This is a topic very near and dear to my heart: the affect of the state on using young men and women to further it's violent objectives abroad.
As a 17 year, seven time combat veteran, I often envy those who can view the world in black and white. To see our state as the good and others' as evil. What a simplistic view. If only it were so simple.
This song really speaks to me:
There are days I wish I could return my mind to the delusions of a simple world. To find a sort of inner piece before "leav[ing] this world behind." Sometimes it is imagined in a self-inflicted, untimely end. Sometimes with a bullet. Other times with a massive intravenous overdose of opiates.
On the one side, is the damage that comes from incoming fire. I've weathered everything from an Ak-47 round to an incoming ballistic missile (Scud-B) to even having been targeted by Surface-To-Air missiles. Let's not forget the daily pounding of mortars or shoulder fired rockets. I can't stand sudden, loud noises. They put my nerves on edge.
On the other side, is the large-scale loss of family's loved ones. I recall when I was with the 101st ABN DIV when SGT Akbar tossed a grenade into a tent, killing several service members. It was a shock to lose individuals you knew of but didn't really know personally. It's even more shocking when you DO know them.
I'll never be able to shake from my head the second rotation the 101st made into Iraq. One of my good friends, who married just months before, lost his wife to a mortar. It took out a generator she was standing by. She was a sweet, pretty, YOUNG kid. If not for Petty George, they might have otherwise known a wonderful life together. So many hopes and dreams crushed in an instant.
Even though I was not there (I had recently PCS'd to Korea), I felt the shock waves of that traumatic event. I still feel them now. These are things you never let go of. They are seared into the mind until the body takes its first step into dust.
You never forget.
You try to forget.
You never forget.
Sometimes it takes a black market opiate to give you a moment's peace. For three years I tried to extend that peace. For seven months I've been sober.

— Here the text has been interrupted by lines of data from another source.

(* ===== verification/PlannerFacts.v ===== *)
(** * Plans are sound, start by looking and end in one place *)

From S2P Require Export Planner.
From stdpp Require Import relations.
Open Scope string_scope.
Open Scope Z_scope.

(** ** Drafts *)

Section Drafts.
Context (gen : nat -> TaskId) (gen_inj : forall i j, gen i = gen j -> i = j).

(** A draft is sound, its identifiers were drawn from the supply, and so no
    later draw collides. *)
Record draft_ok (d : Draft) : Prop := {
  do_sound : sound_plan d.1;
  do_fresh : fresh_from gen d.2 d.1;
}.

(** What adding a task does to the graph. *)
Definition extends (d d' : Draft) (t : Task) : Prop :=
  d'.2 = S d.2 /\ graph_iter d'.1 = (graph_iter d.1 ++ [t])%list /\
  (forall x y, depends d'.1 x y <-> (x = t_id t /\ y ∈ dependencies t) \/ depends d.1 x y) /\
  (forall x, is_Some (graph_get d'.1 x) <-> x = t_id t \/ is_Some (graph_get d.1 x)).

Lemma add_task_ok d t :
  draft_ok d -> t_id t = gen d.2 -> NoDup (dependencies t) ->
  (forall x, x ∈ dependencies t -> is_Some (graph_get d.1 x)) ->
  Z.of_nat (length (dependencies t)) < 2 ^ 64 ->
  draft_ok ((graph_add d.1 t).1, S d.2) /\ extends d ((graph_add d.1 t).1, S d.2) t.
Proof.
  intros [Hs Hf] Hid Hn Hin Hl.
  assert (graph_get d.1 (t_id t) = None) as Hfresh by (rewrite Hid; by apply Hf).
  split; [split|split_and!]; cbn [fst snd].
  - by apply sound_plan_add.
  - intros k Hk. rewrite graph_get_add, bool_decide_eq_false_2; [apply Hf; lia|].
    rewrite Hid. intros He%gen_inj. lia.
  - done.
  - apply graph_iter_add; [apply Hs|done].
  - intros x y. by apply depends_add.
  - intros x. rewrite graph_get_add. case_bool_decide; [naive_solver|]. naive_solver.
Qed.

(** ** Pipelines *)

(** A pipeline rooted at [r] whose loose ends are among [S]: every task reaches
    the root, is reached from a loose end, and satisfies [Q]. *)
Record pipeline (Q : Task -> Prop) (r : TaskId) (S : list TaskId) (d : Draft) : Prop := {
  pl_draft : draft_ok d;
  pl_present : forall x, x ∈ S -> is_Some (graph_get d.1 x);
  pl_nodup : NoDup S;
  pl_nonempty : S <> [];
  pl_short : (length S <= 4)%nat;
  pl_root : forall x, is_Some (graph_get d.1 x) -> rtc (depends d.1) x r;
  pl_ends : forall x, is_Some (graph_get d.1 x) -> exists s, s ∈ S /\ rtc (depends d.1) s x;
  pl_all : Forall Q (graph_iter d.1);
}.

Lemma rtc_extends d d' t x y : extends d d' t -> rtc (depends d.1) x y -> rtc (depends d'.1) x y.
Proof.
  intros (_&_&Hd&_) Hr. induction Hr as [x|x y z Hs _ IH]; [reflexivity|].
  eapply rtc_l; [|exact IH]. apply Hd. by right.
Qed.

(** Adding a task after some loose ends; [S'] are the loose ends that remain. *)
Lemma pipeline_extend (Q : Task -> Prop) r S d t S' :
  pipeline Q r S d -> t_id t = gen d.2 -> Q t ->
  (forall x, x ∈ dependencies t -> is_Some (graph_get d.1 x)) ->
  NoDup (dependencies t) -> dependencies t <> [] ->
  (length (dependencies t) <= 4)%nat ->
  S' ⊆ S -> NoDup S' -> (length S' <= 3)%nat -> (forall x, x ∈ S -> x ∈ S' \/ x ∈ dependencies t) ->
  pipeline Q r (S' ++ [t_id t])%list ((graph_add d.1 t).1, Datatypes.S d.2).
Proof.
  intros [Hd Hp Hn He Hs Hr Hc Ha] Hid HQ Hin Hnd Hne Hlen HS' HnS' HlS' Hcover.
  destruct (add_task_ok d t Hd Hid Hnd) as [Hd' Hext]; [done|lia|].
  set (d' := ((graph_add d.1 t).1, Datatypes.S d.2)) in *.
  pose proof Hext as (_&Hiter&Hdep&Hget).
  assert (graph_get d.1 (t_id t) = None) as Hfresh by (rewrite Hid; by apply (do_fresh d Hd)).
  split; [done| | |by destruct S'|rewrite length_app; simpl; lia| | |].
  - intros x [Hx| ->%list_elem_of_singleton]%elem_of_app; apply Hget; [right|by left]. set_solver.
  - apply NoDup_app. split_and!; [done| |repeat constructor; set_solver].
    intros x Hx ->%list_elem_of_singleton. destruct (Hp (t_id t)); [set_solver|congruence].
  - intros x [->|Hx]%Hget.
    + destruct (dependencies t) as [|y l] eqn:E; [done|].
      eapply rtc_l; [apply Hdep; left; split; [done|by left]|].
      eapply rtc_extends; [exact Hext|]. apply Hr, Hin. set_solver.
    + eapply rtc_extends; [exact Hext|]. by apply Hr.
  - intros x [->|Hx]%Hget; [exists (t_id t); split; [set_solver|reflexivity]|].
    destruct (Hc x Hx) as (s&Hs1&Hs2). apply (rtc_extends d d' t) in Hs2; [|done].
    destruct (Hcover s Hs1) as [?|?]; [exists s; set_solver|].
    exists (t_id t). split; [set_solver|]. eapply rtc_l; [|exact Hs2]. apply Hdep. by left.
  - rewrite Hiter. apply Forall_app. split; [done|]. by repeat constructor.
Qed.
(** ** Folding all the results *)

Lemma fold_results_ok g0 alone runs : forall g s,
  Forall (run_ok gen V N (sh_task_ids s) g0) runs -> Forall (fun r => is_finished r = true) runs ->
  NoDup (map r_id runs) -> plan_ok (sh_task_ids s) g -> evolves g0 g ->
  Forall (fun r => ready_row g0 g (r_id r)) runs ->
  (alone = true -> g = g0 /\ (length runs <= 1)%nat) ->
  exists s' g', fold_results wall session alone runs g s = (s', Some g') /\
    sh_task_ids s' = sh_task_ids s /\ sh_ledger s' = release_all (map r_id runs) (sh_ledger s) /\
    plan_ok (sh_task_ids s) g' /\
    (~ V -> failure_closed g -> evolves g g' /\ failure_closed g' /\
       Forall (fun r => exists t, graph_get g' (r_id r) = Some t /\ is_terminal (t_status t) = true) runs).
Proof.
  induction runs as [|r runs IH]; intros g s Hruns Hfin Hnd Hok Hev Hready Halone; cbn [fold_results].
  { exists s, g. split_and!; try done. intros _ Hc. split_and!; [apply evolves_refl|done|constructor]. }
  apply list.Forall_cons in Hruns as [Hrun Hruns]. apply list.Forall_cons in Hfin as [Hf Hfin].
  apply list.Forall_cons in Hready as [Hr Hready]. cbn [map] in Hnd. apply list.NoDup_cons in Hnd as [Hni Hnd].
  unfold bind. destruct (fold_result_ok wall config planner session gen (sh_task_ids s) g0 g r alone s)
    as (s1&g1&->&Hi&Hl&[Hok1 He1 Hev1 Hc1]); try done; [by intros Ha; apply Halone|].
  assert (runs = [] \/ alone = false) as Hcase.
  { destruct alone; [|by right]. destruct (Halone eq_refl) as [_ Hlen]. left.
    destruct runs; [done|]. simpl in Hlen. lia. }
  rewrite <- Hi in Hruns, Hok1 |- *.
  destruct Hcase as [->| ->].
  { exists s1, g1. cbn [fold_results ret map]. split_and!; try done.
    intros HV Hc. destruct (Hev1 (or_intror HV)) as [? _]. split_and!; [done|by apply Hc1|by repeat constructor]. }
  destruct (Hev1 (or_introl eq_refl)) as [Hev2 Hrows].
  destruct (IH g1 s1) as (s'&g'&->&Hi'&Hl'&Hok'&Hlive); try done.
  - by eapply evolves_trans.
  - apply list.Forall_forall. intros r' Hin. apply Hrows.
    + intros Heq. apply Hni. rewrite <- Heq. by apply (list_elem_of_fmap_2 r_id).
    + rewrite list.Forall_forall in Hready. by apply Hready.
  - exists s', g'. split_and!; [done|done| |done|].
    + rewrite Hl', Hl. done.
    + intros HV Hc. destruct (Hlive HV (Hc1 HV Hc)) as (Hev3&Hc3&Hall).
      split_and!; [by eapply evolves_trans|done|constructor; [|done]].
      destruct He1 as (t&Hg&Ht). destruct (ev_rows _ _ Hev3 _ _ Hg) as (t'&Hg'&_&He).
      exists t'. split; [done|]. by rewrite (He Ht).
Qed.

(** ** A wave *)

Lemma start_run_ok n g id t :
  plan_ok n g -> graph_get g id = Some t -> is_waiting (t_status t) = true ->
  run_ok gen V N n g (start_run workspace g id).
Proof.
  intros [Hs Hf Hset _] Hg Hw. split; [done|done|]. apply (on_course _ _ _ _ t t); try done.
  split; [done|]. by apply (Hset _ _ Hg).
Qed.

(** The first task of a wave is admitted when nothing is claimed. *)
Lemma first_admitted g id ready t :
  graph_get g id = Some t ->
  exists claims more, admit_concurrently g (id :: ready) (Some []) = (Some claims, (id :: more)%list).
Proof.
  intros Hg. unfold Orchestrator.admit_concurrently. cbn [fold_left].
  assert (exists c, admit_one g (Some [], []) id = (Some c, [id]) /\ claims_ok c /\
    Forall (secured alphanumeric index g c) [id]) as (c&Ec&Hok&Hs).
  { unfold Orchestrator.admit_one. rewrite Hg. case_bool_decide as Hr.
    { exists []. split_and!; [done|apply claims_ok_nil|]. constructor; [|done]. intros tk p. congruence. }
    pose proof (claim_holds id (writes_of alphanumeric index g t) [] claims_ok_nil) as Hc.
    destruct (claim _ _ _) as [l [u|e]]; destruct Hc as (c&->&Hok&_&Hc).
    - exists c. split_and!; [done|done|]. constructor; [|done]. intros tk p Hg' _ Hin. apply Hc. congruence.
    - destruct Hc as (_&?&?&Hh). discriminate Hh. }
  destruct (admit_ok alphanumeric index g ready c [id] Hok Hs) as (c'&more&E&_).
  exists c', more. etransitivity; [|exact E]. exact (f_equal (fold_left (admit_one g) ready) Ec).
Qed.

Record ready_list (g : TaskGraph) (ready : list TaskId) : Prop := {
  rl_rows : forall id, id ∈ ready -> exists t, graph_get g id = Some t /\
    is_waiting (t_status t) = true /\ deps_done g t;
  rl_nodup : NoDup ready;
}.

Lemma wave_ok pick g ready claims s :
  plan_ok (sh_task_ids s) g -> ready_list g ready -> sh_ledger s = Some claims -> claims_ok claims ->
  exists s' g' claims', wave pick g ready s = (s', Some g') /\
    plan_ok (sh_task_ids s') g' /\ sh_ledger s' = Some claims' /\ claims_ok claims' /\
    (forall t q, holds claims' t q -> holds claims t q) /\
    (~ V -> failure_closed g -> evolves g g' /\ failure_closed g' /\
       (claims = [] -> ready <> [] -> (length (open_ids g') < length (open_ids g))%nat)).
Proof.
  intros Hok [Hrows Hnd] Hl Hcok. unfold Orchestrator.wave. unfold bind at 1. unfold gets at 1.
  destruct (admit_concurrently g ready (sh_ledger s)) as [l1 admitted] eqn:Ead.
  rewrite Hl in Ead.
  destruct (admit_ok alphanumeric index g ready claims [] Hcok) as (c1&more&He&Hok1&Hsub&_&Hb&_); [done|].
  assert ((l1, admitted) = (Some c1, more)) as [= -> ->] by exact (eq_trans (eq_sym Ead) He).
  unfold bind at 1. unfold modify at 1. set (s1 := put_ledger _ s).
  assert (forall id, id ∈ more -> exists t, graph_get g id = Some t /\
    is_waiting (t_status t) = true /\ deps_done g t) as Hmore.
  { intros id Hin. apply Hrows. by eapply sublist_subseteq. }
  destruct (run_wave_ok wall clock attempt_id elapsed rng config workspace planner context_manager
    adapters memory guidance git session gen g (length more * run_fuel config)%nat pick
    (map (start_run workspace g) more) s1) as (s2&runs&Hrun&Hl2&Hn2&Hruns&Hfin&Hids).
  { apply list.Forall_forall. intros r (id&->&Hin)%list_elem_of_fmap.
    destruct (Hmore id Hin) as (t&?&?&_). by apply (start_run_ok _ _ _ t). }
  { rewrite <- (length_map (start_run workspace g) more). apply total_bound, list.Forall_forall.
    intros r (id&->&_)%list_elem_of_fmap. unfold run_fuel, steps_left. cbn [start_run r_phase]. lia. }
  unfold bind at 1. rewrite Hrun.
  assert (map r_id runs = more) as Hids'.
  { rewrite Hids, map_map. simpl. apply map_id. }
  destruct (fold_results_ok g (Nat.eqb (length runs) 1) runs g s2) as (s3&g'&Hfold&Hi3&Hl3&Hok3&Hlive);
    try done.
  - rewrite Hids'. by eapply sublist_NoDup.
  - by eapply plan_ok_mono.
  - apply evolves_refl.
  - apply list.Forall_forall. intros r Hr. destruct (Hmore (r_id r)) as (t&?&?&?); [|by exists t].
    rewrite <- Hids'. by apply (list_elem_of_fmap_2 r_id).
  - intros ->%Nat.eqb_eq. by split; [|lia].
  - unfold bind. rewrite Hfold. destruct (drop_claims_ok more s3) as [Hl4 Hi4].
    destruct (drop_claims more s3) as [s4 u]. cbn [fst] in *.
    rewrite Hl3, Hids', Hl2 in Hl4. change (sh_ledger s1) with (Some c1) in Hl4.
    destruct (release_all_ok more c1 Hok1) as (c2&E2&Hok2&Hh2). rewrite E2 in Hl4.
    destruct (release_all_ok more c2 Hok2) as (c3&E3&Hok3'&Hh3). rewrite E3 in Hl4.
    exists s4, g', c3. split_and!; [done| |done|done| |].
    + by rewrite Hi4, Hi3.
    + intros t q [[Hq Hni]%Hh2 _]%Hh3. by destruct (Hb t q Hq).
    + intros HV Hc. destruct (Hlive HV Hc) as (Hev&Hc'&Hall). split_and!; [done|done|].
      intros -> Hne. destruct ready as [|id ready]; [done|].
      destruct (Hrows id ltac:(left)) as (t&Hg&Hw&_).
      destruct (first_admitted g id ready t Hg) as (c&more'&Ef). pose proof (eq_trans (eq_sym Ead) Ef) as [= _ Hm].
      assert (exists r, r ∈ runs /\ r_id r = id) as (r&Hr&<-).
      { assert (id ∈ map r_id runs) as (r&->&Hr)%list_elem_of_fmap; [|by exists r].
        rewrite Hids', Hm. left. }
      rewrite list.Forall_forall in Hall. destruct (Hall r Hr) as (t'&Hg'&Ht').
      apply (open_evolves g g' (r_id r) t t'); try done; [apply (sp_wf _ (pl_sound _ _ _ _ Hok3))|].
      by apply waiting_not_terminal.
Qed.
Fixpoint update_all (rs : list SkillRegistry) (f : SkillId -> Faults) (now : string)
    (targets : list InstalledSkill) (m : Manager) : Manager * list (SkillId * UpdateOutcome) :=
  match targets with
  | [] => (m, [])
  | current :: targets' =>
      let '(m, outcome) := update_one rs (f (is_id current)) now current m in
      let '(m, outcomes) := update_all rs f now targets' m in
      (m, (is_id current, outcome) :: outcomes)
  end.

(** [update]. *)
Definition update (rs : list SkillRegistry) (f : SkillId -> Faults) (now : string) (only : option SkillId)
    (m : Manager) : Manager * list (SkillId * UpdateOutcome) :=
  update_all rs f now (update_targets only m) m.

(** [install_generated]. *)
Definition install_generated (f : Faults) (now : string) (g : GeneratedSkill) (m : Manager)
  : Manager * Result InstalledSkill :=
  let manifest := trusted_as Untrusted (gs_manifest g) in
  let tree := [(MANIFEST_FILE, File (toml_manifest manifest))] in
  let staged :=
    let? _ := check_id (sm_id (gs_manifest g)) in
    let? _ := fails (ft_stage f) (fun e => ESkill ("cannot stage in " +:+ e)) in
    let? _ := fails (ft_manifest f) ESkill in
    let? evidence := finished (Err (ESkill "")) (gather sha256 b64_decode verify tree None []) in
    Ok {| st_manifest := manifest; st_report := validate manifest; st_evidence := evidence;
          st_registry := "generated:" +:+ gs_generated_by g; st_tree := Some tree |} in
  match staged with
  | Err e => (m, Err e)
  | Ok s => commit f now s false m
  end.

(** ** Capabilities and guidance *)

(** [gaps]. *)
Definition gaps (required available : CapabilitySet) (m : Manager) : list Capability :=
  List.filter (fun c => negb (contains available c) && negb (contains (installed_capabilities m) c)) required.

(** [guidance_for]: sorted by trust, stably. *)
Definition relevant (capabilities : CapabilitySet) (provides : CapabilitySet) : bool :=
  bool_decide (provides = []) || existsb (contains capabilities) provides.

Definition guide_leb (a b : SkillGuide) : bool := trust_rank (sg_trust a) <=? trust_rank (sg_trust b).

Definition guidance_for (capabilities : CapabilitySet) (m : Manager) : list SkillGuide :=
  stable_sort guide_leb
    (map snd (List.filter (fun g => relevant capabilities g.1) (mg_guides m))).

(** ** Sessions of operations *)

(** One operation, with what the world answers meanwhile. *)
Inductive Operation : Type :=
  | OInstall (rs : list SkillRegistry) (f : Faults) (now : string) (id : SkillId)
  | OSatisfy (rs : list SkillRegistry) (f : Faults) (now : string) (capability : Capability)
  | ORemove (f : Faults) (id : SkillId)
  | OSetEnabled (f : Faults) (id : SkillId) (enabled : bool)
  | OUpdate (rs : list SkillRegistry) (f : SkillId -> Faults) (now : string) (only : option SkillId)
  | OGenerated (f : Faults) (now : string) (g : GeneratedSkill).

Definition operate (m : Manager) (o : Operation) : Manager :=
  match o with
  | OInstall rs f now id => (install rs f now id m).1
  | OSatisfy rs f now c => (satisfy rs f now c m).1
  | ORemove f id => (remove f id m).1
  | OSetEnabled f id e => (set_enabled f id e m).1
  | OUpdate rs f now only => (update rs f now only m).1
  | OGenerated f now g => (install_generated f now g m).1
  end.
End Manager.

It doesn't matter if you physically die in war. War kills you either way.
I'm going to revisit this song another day with a video of my own and really speak to just what it is we are doing to our kids. Stay tuned.
This is is a very powerful post. First, thanks for being willing to risk yourself in support of a cause you believed to be worthy, sorry it didn't turn out to be what you thought it was.
I agree with you, the only way to stop paying this price is to stop feeding the machine. We have to starve it. We cannot continue to foment hatred against other peoples in far away places and expect the violence to die. If you want your fire to go out, you have to stop feeding fuel into it.
On a side note, many complain about the expense of our government, and this is one place that we spend an inordinate amount of resources for what it gains us in "security" a nebulous term that isn't really measurable, since if you are secure, you are dealing in the "what ifs" what if we didn't do this? And if you are not, you can never know if more war would have prevented it.
I think the costs, both human and financial are too high, not to mention the irreperable harm done in other worlds across our globe.
It's a cause I no longer believe in. Unfortunately my anarchist principles came along after signing that final contract...
Thanks for your input!
Sure. I feel pretty strongly about this having several children in the prime age for recruitment. None of mine are inclined toward military service, and I'm glad. Like you, my ideas about it have changed through the years. Good luck with your recovery.
Thanks! And no doubt. I could only imagine having kids that age.
It's not without irony that I joined the Army after having been an addict for six years and homeless for as many months. Luckily, since I've been there before, I had the wherewithal to straighten up this time.